While the frailty index (FI) is a continuous variable, an FI score of 0.25 has construct and predictive validity to categorise community-dwelling older adults as frail or non-frail. Our study aimed to explore which FI categories (FI scores and labels) were being used in high impact studies of adults across different care settings and why these categories were being chosen by study authors.


For this systematic scoping review, Medline, Cochrane and EMBASE databases were searched for studies that measured and categorised an FI. Of 1314 articles screened, 303 met the eligibility criteria (community: N = 205; residential aged care: N = 24; acute care: N = 74). For each setting, the 10 studies with the highest field-weighted citation impact (FWCI) were identified and data, including FI scores and labels and justification provided, were extracted and analysed.


FI scores used to distinguish frail and non-frail participants varied from 0.12 to 0.45 with 0.21 and 0.25 used most frequently. Additional categories such as mildly, moderately and severely frail were defined inconsistently. The rationale for selecting particular FI scores and labels were reported in most studies, but were not always relevant.

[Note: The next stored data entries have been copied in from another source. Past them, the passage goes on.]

Lemma find_index_Some {A} (p : A -> bool) l i : find_index p l = Some i ->
  exists x, l !! i = Some x /\ p x = true /\ forall j y, (j < i)%nat -> l !! j = Some y -> p y = false.
Proof.
  revert i. induction l as [|x l IH]; intros i; simpl; [done|].
  destruct (p x) eqn:E.
  - intros [= <-]. exists x. split_and!; auto. intros j y Hj. lia.
  - destruct (find_index p l) as [k|]; simpl; [|done]. intros [= <-].
    destruct (IH k eq_refl) as (y & Hy & Py & Hb). exists y. split_and!; auto.
    intros [|j] z Hj; simpl; [naive_solver|]. apply Hb. lia.
Qed.

Lemma find_index_None {A} (p : A -> bool) l : find_index p l = None ->
  forall x, x ∈ l -> p x = false.
Proof.
  induction l as [|y l IH]; simpl; intros H x Hx.
  - by apply not_elem_of_nil in Hx.
  - destruct (p y) eqn:E; [done|]. destruct (find_index p l); [done|].
    apply elem_of_cons in Hx as [->|]; auto.
Qed.

(** [strscpy(dst, s, n)]: at most [n - 1] characters, always terminated. *)
Definition strscpy (n : nat) (s : string) : string := String.substring 0 (n - 1) s.

Lemma existsb_false {A} (p : A -> bool) l : existsb p l = false <-> forall x, x ∈ l -> p x = false.
Proof.
  rewrite <- not_true_iff_false, existsb_exists. setoid_rewrite <- list_elem_of_In. split.
  - intros H x Hx. apply not_true_iff_false. eauto.
  - intros H (x & Hx & P). by rewrite H in P.
Qed.
(* ===== verification/HostMem.v ===== *)
(** * Host physical memory and the kernel page allocator

    The part of the Linux kernel the memory code of relm runs on: physical
    pages, the page allocator ([__get_free_page], [alloc_page], [free_page])
    and 64-bit loads and stores into a page.  The direct map is a bijection, so
    [virt_to_phys]/[phys_to_virt] are the identity and a kernel pointer to a
    page is its physical address; NULL is 0.

    The allocator is not part of the repository: it is the parameter
    [page_choice] of the class [PageAlloc], a function of the number of the call
    and of the set of pages in use (so it may fail at any call), with the
    documented behaviour as the laws of [PageAllocOk]. *)
From S2P Require Import Prelude.

Record host := Host {
  h_words : gmap Z (gmap Z Z);  (** page -> index -> 64-bit word (page-table view) *)
  h_bytes : gmap Z (gmap Z Z);  (** page -> offset -> byte (guest-RAM view) *)
  h_live : gset Z;              (** pages handed out and not freed *)
  h_tick : nat                  (** allocator calls so far *)
}.

Definition host0 : host := Host ∅ ∅ ∅ 0.

Class PageAlloc := page_choice : nat -> gset Z -> option Z.

(** What the code relies on: a page handed out is not in use, is page aligned,
    not NULL and below the 52-bit physical address limit of x86-64. *)
Class PageAllocOk (PA : PageAlloc) : Prop := {
  page_fresh n s p : page_choice n s = Some p -> p ∉ s;
  page_aligned n s p : page_choice n s = Some p -> p mod 4096 = 0;
  page_range n s p : page_choice n s = Some p -> 0 < p < 2 ^ 52
}.

Section HostMem.
Context `{PA : PageAlloc}.

(** [__get_free_page(... | __GFP_ZERO)] / [alloc_page(... | __GFP_ZERO)] *)
Definition get_zeroed_page (h : host) : option Z * host :=
  match page_choice (h_tick h) (h_live h) with
  | Some p => (Some p, Host (<[p := ∅]> (h_words h)) (<[p := ∅]> (h_bytes h))
                            ({[p]} ∪ h_live h) (S (h_tick h)))
  | None => (None, Host (h_words h) (h_bytes h) (h_live h) (S (h_tick h)))
  end.

Definition free_page (h : host) (p : Z) : host :=
  Host (delete p (h_words h)) (delete p (h_bytes h)) (h_live h ∖ {[p]}) (h_tick h).

(** [t->entries[i]] *)
Definition rd64 (h : host) (t i : Z) : Z := default 0 ((default ∅ (h_words h !! t)) !! i).
Definition wr64 (h : host) (t i v : Z) : host :=
  Host (<[t := <[i := v]> (default ∅ (h_words h !! t))]> (h_words h))
       (h_bytes h) (h_live h) (h_tick h).

(** One byte of a page. *)
Definition rd8 (h : host) (p o : Z) : Z := default 0 ((default ∅ (h_bytes h !! p)) !! o).
Definition wr8 (h : host) (p o v : Z) : host :=
  Host (h_words h) (<[p := <[o := v]> (default ∅ (h_bytes h !! p))]> (h_bytes h))
       (h_live h) (h_tick h).

Lemma rd64_wr64_eq h t i v : rd64 (wr64 h t i v) t i = v.
Proof. unfold rd64, wr64; simpl. by rewrite lookup_insert_eq; simpl; rewrite lookup_insert_eq. Qed.

Lemma rd64_wr64_ne h t i v t' i' : t' <> t \/ i' <> i -> rd64 (wr64 h t i v) t' i' = rd64 h t' i'.
Proof.
  intros Hne. unfold rd64, wr64; simpl. rewrite lookup_insert. case_decide; subst; simpl; [|done].
  by rewrite lookup_insert_ne by naive_solver.
Qed.

Lemma rd64_wr64 h t i v t' i' :
  rd64 (wr64 h t i v) t' i' = if decide (t' = t /\ i' = i) then v else rd64 h t' i'.
Proof.
  case_decide as E; [destruct E; subst; apply rd64_wr64_eq|].
  apply rd64_wr64_ne. destruct (decide (t' = t)); naive_solver.
Qed.

Lemma h_live_wr64 h t i v : h_live (wr64 h t i v) = h_live h.
Proof. done. Qed.

Lemma get_zeroed_page_Some h p h' : get_zeroed_page h = (Some p, h') ->
  page_choice (h_tick h) (h_live h) = Some p /\ h_live h' = {[p]} ∪ h_live h.
Proof. unfold get_zeroed_page. case_match; naive_solver. Qed.

Lemma get_zeroed_page_None h h' : get_zeroed_page h = (None, h') ->
  h_words h' = h_words h /\ h_bytes h' = h_bytes h /\ h_live h' = h_live h.
Proof. unfold get_zeroed_page. case_match; naive_solver. Qed.

Lemma rd64_new_page h p h' t i : get_zeroed_page h = (Some p, h') ->
  rd64 h' t i = if decide (t = p) then 0 else rd64 h t i.
Proof.
  unfold get_zeroed_page. case_match; [|done]. intros [= -> <-]. unfold rd64; simpl.
  rewrite lookup_insert. repeat case_decide; subst; try done.
Qed.

Lemma rd64_no_page h h' t i : get_zeroed_page h = (None, h') -> rd64 h' t i = rd64 h t i.
Proof. intros (E & _ & _)%get_zeroed_page_None. unfold rd64. by rewrite E. Qed.

Lemma rd64_free h p t i : t <> p -> rd64 (free_page h p) t i = rd64 h t i.
Proof. intros. unfold rd64, free_page; simpl. by rewrite lookup_delete_ne. Qed.

(** Bytes of the pages in use are left alone. *)
Definition same_bytes (h h' : host) : Prop :=
  forall p o, p ∈ h_live h -> rd8 h' p o = rd8 h p o.

Lemma same_bytes_refl h : same_bytes h h.
Proof. done. Qed.

Lemma same_bytes_trans h1 h2 h3 : h_live h1 ⊆ h_live h2 ->
  same_bytes h1 h2 -> same_bytes h2 h3 -> same_bytes h1 h3.
Proof. intros L E E' p o Hp. rewrite E', E; auto. Qed.

Lemma same_bytes_page `{!PageAllocOk PA} h o h' : get_zeroed_page h = (o, h') ->
  same_bytes h h' /\ h_live h ⊆ h_live h'.
Proof.
  unfold get_zeroed_page. destruct (page_choice _ _) as [p|] eqn:E; intros [= <- <-].
  - split; [|simpl; set_solver]. intros q i Hq. unfold rd8; simpl. rewrite lookup_insert_ne; [done|].
    intros ->. by apply page_fresh in E.
  - split; [done|simpl; set_solver].
Qed.

Lemma rd8_wr8 h p o v p' o' :
  rd8 (wr8 h p o v) p' o' = if decide (p' = p /\ o' = o) then v else rd8 h p' o'.
Proof.
  unfold rd8, wr8; simpl. rewrite lookup_insert. case_decide as E.
  - subst. simpl. rewrite lookup_insert. repeat case_decide; naive_solver.
  - rewrite decide_False by naive_solver. done.
Qed.

End HostMem.

(** A concrete allocator for evaluation: the n-th call hands out the n-th page,
    and fails once [limit] pages have been handed out. *)
Definition bump_alloc (limit : nat) : PageAlloc := fun n s =>
  let p := 4096 * (Z.of_nat n + 1) in
  if (decide (p ∈ s)) then None
  else if (n <? limit)%nat && (p <? 2 ^ 52) then Some p else None.

#[export] Instance bump_alloc_ok (limit : nat) : PageAllocOk (bump_alloc limit).
Proof.
  split; intros n s p; unfold page_choice, bump_alloc; case_decide; try done;
    case_match eqn:E; try done; intros [= <-];
    apply andb_true_iff in E as [_ E%Z.ltb_lt].
  - done.
  - rewrite Z.mul_comm. apply Z.mod_mul. lia.
  - lia.
Qed.
(* ===== verification/Radix.v ===== *)
(** * Radix page tables

    The generic theory behind the three second-stage page tables of relm (EPT,
    NPT, Arm stage 2).  A table is a host page of 512 64-bit entries; [kind n e]
    says what entry [e] of a table of level [n] is for the hardware walker
    (level 1 holds page leaves).  [walk] is the hardware walk; [wf] is the
    tree invariant: a ghost map [own] gives every table its level and the
    prefix of the page numbers it translates, and every table entry leads to
    the table that owns the extended prefix.  Nothing here is code of relm; the
    backends instantiate it. *)
From S2P Require Import Prelude HostMem.

Inductive ekind := KNone | KTable (c : Z) | KLeaf.

(** The index used below [n] further levels, and the prefix above them. *)
Definition slot (n : nat) (v : Z) : Z := (v / 512 ^ Z.of_nat n) mod 512.
Definition prefix (n : nat) (v : Z) : Z := v / 512 ^ Z.of_nat n.

Lemma pow512_pos n : 0 < 512 ^ Z.of_nat n.
Proof. apply Z.pow_pos_nonneg; lia. Qed.

Lemma slot_range n v : 0 <= slot n v < 512.
Proof. apply Z.mod_pos_bound. lia. Qed.

Lemma prefix_slot n v : prefix n v = prefix (S n) v * 512 + slot n v.
Proof.
  unfold prefix, slot. rewrite Nat2Z.inj_succ, Z.pow_succ_r, (Z.mul_comm 512 (512 ^ _)) by lia.
  rewrite <- Z.div_div by (pose proof (pow512_pos n); lia).
  pose proof (Z.div_mod (v / 512 ^ Z.of_nat n) 512). lia.
Qed.

Lemma prefix_0 v : prefix 0 v = v.
Proof. unfold prefix. apply Z.div_1_r. Qed.

Lemma prefix_top n v : 0 <= v < 512 ^ Z.of_nat n -> prefix n v = 0.
Proof. apply Z.div_small. Qed.

Lemma prefix_S n v v' : prefix n v = prefix n v' -> prefix (S n) v = prefix (S n) v'.
Proof. rewrite !(prefix_slot n). pose proof (slot_range n v). pose proof (slot_range n v'). lia. Qed.

Lemma prefix_slot_inj n v v' :
  prefix (S n) v = prefix (S n) v' -> slot n v = slot n v' -> prefix n v = prefix n v'.
Proof. rewrite !(prefix_slot n). lia. Qed.

Lemma prefix_slot_eq n v v' : prefix n v = prefix n v' -> slot n v = slot n v'.
Proof. intros H. pose proof (prefix_S _ _ _ H). rewrite !(prefix_slot n) in H. lia. Qed.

High impact studies vary in the way they categorise the FI and while there is some evidence in the community-dweller literature, FI categories have not been well validated in acute and residential aged care. For the time being, in those settings, the FI should be reported as a continuous variable wherever possible. It is important to continue working towards defining frailty categories as variability in FI categorisation impacts the ability to synthesise results and to translate findings into clinical practice.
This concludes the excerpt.